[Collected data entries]
_ _ _ _
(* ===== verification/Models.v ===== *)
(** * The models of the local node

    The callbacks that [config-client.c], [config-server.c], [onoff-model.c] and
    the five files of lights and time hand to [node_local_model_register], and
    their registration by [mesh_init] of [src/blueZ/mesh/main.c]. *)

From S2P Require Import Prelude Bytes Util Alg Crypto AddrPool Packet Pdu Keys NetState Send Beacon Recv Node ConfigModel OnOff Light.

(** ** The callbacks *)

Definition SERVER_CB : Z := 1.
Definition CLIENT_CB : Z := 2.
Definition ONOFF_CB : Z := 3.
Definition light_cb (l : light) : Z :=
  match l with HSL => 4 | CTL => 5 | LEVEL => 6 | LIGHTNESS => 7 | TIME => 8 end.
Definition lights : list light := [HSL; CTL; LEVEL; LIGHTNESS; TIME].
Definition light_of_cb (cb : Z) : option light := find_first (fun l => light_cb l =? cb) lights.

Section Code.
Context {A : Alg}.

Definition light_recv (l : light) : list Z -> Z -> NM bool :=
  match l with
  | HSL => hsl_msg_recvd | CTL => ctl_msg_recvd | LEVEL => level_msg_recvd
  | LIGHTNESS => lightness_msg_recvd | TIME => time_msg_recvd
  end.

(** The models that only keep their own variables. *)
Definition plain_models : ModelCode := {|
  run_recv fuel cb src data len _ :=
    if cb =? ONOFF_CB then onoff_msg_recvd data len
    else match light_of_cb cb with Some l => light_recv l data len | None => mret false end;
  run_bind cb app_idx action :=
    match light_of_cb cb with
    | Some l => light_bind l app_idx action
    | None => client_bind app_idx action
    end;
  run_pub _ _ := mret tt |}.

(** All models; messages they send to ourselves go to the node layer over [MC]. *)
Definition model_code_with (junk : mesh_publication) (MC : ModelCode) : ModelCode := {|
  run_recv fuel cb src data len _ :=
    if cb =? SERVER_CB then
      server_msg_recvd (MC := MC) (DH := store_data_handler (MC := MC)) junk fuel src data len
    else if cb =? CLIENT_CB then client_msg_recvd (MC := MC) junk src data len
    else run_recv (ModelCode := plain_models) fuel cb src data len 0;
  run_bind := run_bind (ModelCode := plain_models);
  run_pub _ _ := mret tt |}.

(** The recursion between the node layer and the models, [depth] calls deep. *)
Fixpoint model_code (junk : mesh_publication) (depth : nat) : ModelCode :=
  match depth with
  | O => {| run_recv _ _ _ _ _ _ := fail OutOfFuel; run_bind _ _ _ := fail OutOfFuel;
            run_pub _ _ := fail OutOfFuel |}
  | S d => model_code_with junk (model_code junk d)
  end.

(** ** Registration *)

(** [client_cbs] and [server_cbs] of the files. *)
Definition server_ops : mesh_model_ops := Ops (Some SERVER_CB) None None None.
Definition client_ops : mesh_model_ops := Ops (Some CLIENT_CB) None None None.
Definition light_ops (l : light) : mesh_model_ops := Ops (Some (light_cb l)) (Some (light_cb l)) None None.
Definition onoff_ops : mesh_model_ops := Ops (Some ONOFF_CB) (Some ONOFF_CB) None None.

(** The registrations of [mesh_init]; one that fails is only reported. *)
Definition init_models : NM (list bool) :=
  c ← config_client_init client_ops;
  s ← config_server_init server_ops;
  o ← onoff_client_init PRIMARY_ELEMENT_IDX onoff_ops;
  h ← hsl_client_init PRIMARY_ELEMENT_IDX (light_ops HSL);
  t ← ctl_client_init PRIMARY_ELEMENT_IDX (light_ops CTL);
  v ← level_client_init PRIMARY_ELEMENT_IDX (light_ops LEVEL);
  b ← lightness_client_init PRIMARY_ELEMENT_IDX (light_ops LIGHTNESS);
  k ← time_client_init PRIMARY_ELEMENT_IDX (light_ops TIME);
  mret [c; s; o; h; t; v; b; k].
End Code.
_ _ _ _
▶ _TASK DIRECTIONS_
Which of the lines above carry the string "depth"? Copy every one.

▶ _TASK SOLUTION_
(** The recursion between the node layer and the models, [depth] calls deep. *)
Fixpoint model_code (junk : mesh_publication) (depth : nat) : ModelCode :=
  match depth with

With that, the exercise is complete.